Domtar is the third largest producer of uncoated freesheet paper in North

America. In the decade prior to 1996, Domtar had one of the worst financial

records in the pulp and paper industry. At that time it was a bureaucratic

and hierarchical organization with no clear goals. Half of its business

Chapter 1 Training in Organizations

was in “trouble areas.” Moreover, the company did not have the critical

mass to compete with the larger names in the field. The balance sheet

was in bad shape, and the company did not have Investment Grade Status

on its long-term debt.

In July of 1996, Raymond Royer was named President and Chief

Executive Officer. This was quite a surprise because, although Royer had

been successful at Bombardier, he had no knowledge of the pulp and

paper industry. Many believed that to be successful at Domtar, you needed

to know the industry.

Royer knew that to be effective in any competitive industry, an organization

needed to have a strategic direction and specific goals. He decided

to focus on two goals: return on investment and customer service. Royer

told Domtar executives that in order to survive, they needed to participate

in the consolidation of the industry and increase its critical mass. The goal

was to become a preferred supplier. The competitive strategy had to focus

on being innovative in product design, high in product quality, and unique

in customer service. At the same time, however, it had to do everything to

keep costs down.

When Royer took over at Domtar, he explained to the executive team

that there were three pillars to the company: customers, shareholders, and

ourselves. He noted that it is only “ourselves” that are able to have any

impact on changing the company. He backed up his words with action

by hiring the Kaizen guru from Bombardier. Kaizen, a process of getting

employees involved by using their expertise in the development of new

and more effective ways of doing things, had been very effective at

Bombardier. Royer saw no reason why it would not be successful at

Domtar. Royer also knew that for the new strategic direction and focus to

be successful, everyone needed both to understand the changes being

proposed and have the skills to achieve them. The success of any change

process requires extensive training; therefore, training became a key part

of Royer’s strategy for Domtar.

This last point reflects the belief that it is the employees’ competencies

that make the difference. The “Domtar Difference,” as it is called, is

reflected in the statement, “tapping the intelligence of the experts, our

employees.” Employees must be motivated to become involved in developing

new ways of doing things. Thus, Domtar needed to provide employees

with incentives for change, new skills, and a different attitude toward work.

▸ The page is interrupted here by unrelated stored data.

(** (C4) Deleting an id that no document holds succeeds with no error and
    leaves the documents as they were. *)
Theorem Delete_absent_ok id c :
  available c = true -> find_first (id_filter id) (contents c) = None ->
  exists c', Delete id (r, c) = ((r, c'), Ret tt) /\ contents c' = contents c.
Proof.
  intros Hup Hnone. destruct (Delete_ok id c Hup) as (c' & Heq & _ & Hc).
  exists c'. split; [done|]. rewrite Hc. auto with notes.
Qed.


Lemma Delete_fail id c :
  available c = false ->
  exists e, Delete id (r, c) = ((r, c), Throw (Wrapf "delete note" e)) /\ e <> ErrNoDocuments.
Proof.
  intros Hdown. destruct (delete_one_down c (id_filter id) Hdown) as (e & Heq & Hne).
  exists e. split; [|done]. run_repo. rewrite Hcoll. simpl. by rewrite Heq.
Qed.

(** *** ByName and ByAuthor *)

Lemma catch_lookup (o : option doc) :
  match match o with
        | Some d => decode_note d
        | None => Throw ErrNoDocuments
        end with
  | Throw e =>
      if decide (e = ErrNoDocuments) then Throw (Errorf "no documents by given filter")
      else Throw (Wrapf "show note by author" e)
  | res => res
  end = lookup_result o.
Proof.
  destruct o as [d|]; simpl; [|done].
  destruct (decode_note d) eqn:E; try done.
  rewrite decide_False; [done|]. intros ->. by apply (decode_elems_not_nodocs zero_note d).
Qed.

Lemma ByName_spec name c :
  available c = true ->
  ByName name (r, c) = ((r, c), lookup_result (find_first (name_filter name) (contents c))).
Proof.
  intros Hup. run_repo. rewrite Hcoll. simpl.
  rewrite (find_one_up c _ Hup). rewrite <- catch_lookup. unfold name_filter.
  destruct (find_first _ _) as [d|]; simpl; [|done].
  destruct (decode_note d); simpl; try done. by destruct (decide _).
Qed.

Lemma ByAuthor_spec author c :
  available c = true ->
  ByAuthor author (r, c) = ((r, c), lookup_result (find_first (author_filter author) (contents c))).
Proof.
  intros Hup. run_repo. rewrite Hcoll. simpl.
  rewrite (find_one_up c _ Hup). rewrite <- catch_lookup. unfold author_filter.
  destruct (find_first _ _) as [d|]; simpl; [|done].
  destruct (decode_note d); simpl; try done. by destruct (decide _).
Qed.

(** [ByName] on a store with no note of that name. *)
Lemma ByName_missing name c :
  available c = true -> find_first (name_filter name) (contents c) = None ->
  ByName name (r, c) = ((r, c), Throw (Errorf "no documents by given filter")).
Proof. intros Hup Hn. by rewrite (ByName_spec name c Hup), Hn. Qed.

(** (C6) On a store with no note of that name, [ByName] fails with the
    plain error "no documents by given filter", which the spec calls
    NotFoundError. *)
Theorem ByName_not_found name c :
  available c = true -> find_first (name_filter name) (contents c) = None ->
  ByName name (r, c) = ((r, c), Throw (Errorf "no documents by given filter")).
Proof. apply ByName_missing. Qed.

(** [ByName] with the server down. *)
Lemma ByName_down name c :
  available c = false ->
  exists e, ByName name (r, c) = ((r, c), Throw (Wrapf "show note by author" e)) /\
    e <> ErrNoDocuments.
Proof.
  intros Hdown. destruct (find_one_down c (name_filter name) Hdown) as (e & Heq & Hne).
  exists e. split; [|done]. run_repo. rewrite Hcoll. simpl.
  unfold name_filter in Heq. rewrite Heq. simpl. by rewrite decide_False.
Qed.

(** [ByAuthor] with the server down. *)
Lemma ByAuthor_down a c :
  available c = false ->
  exists e, ByAuthor a (r, c) = ((r, c), Throw (Wrapf "show note by author" e)) /\
    e <> ErrNoDocuments.
Proof.
  intros Hdown. destruct (find_one_down c (author_filter a) Hdown) as (e & Heq & Hne).
  exists e. split; [|done]. run_repo. rewrite Hcoll. simpl. unfold author_filter in Heq. rewrite Heq. simpl.
  by rewrite decide_False.
Qed.

(** *** All *)

Lemma All_spec c :
  available c = true ->
  All (r, c) = ((r, c), match decode_all (contents c) with
                        | Ret ns => Ret ns
                        | Throw _ => Ret []
                        | Panic p => Panic p
                        end).
Proof.
  intros Hup. run_repo. rewrite Hcoll. simpl.
  rewrite (find_up c [] Hup), filter_matches_nil. simpl.
  by destruct (decode_all (contents c)).
Qed.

The introduction of Kaizen was one tactic used to achieve these goals.

Training at Domtar went beyond the traditional job training necessary

to do the job effectively, and included training in customer service and

Kaizen. This is reflected in Domtar’s mission, which is to:

• meet the ever-changing needs of our customers,

• provide shareholders with attractive returns, and

• create an environment in which shared human values and personal

commitment prevail.

In this regard, a performance management system was put in place to

provide a mechanism for employees to receive feedback about their effectiveness.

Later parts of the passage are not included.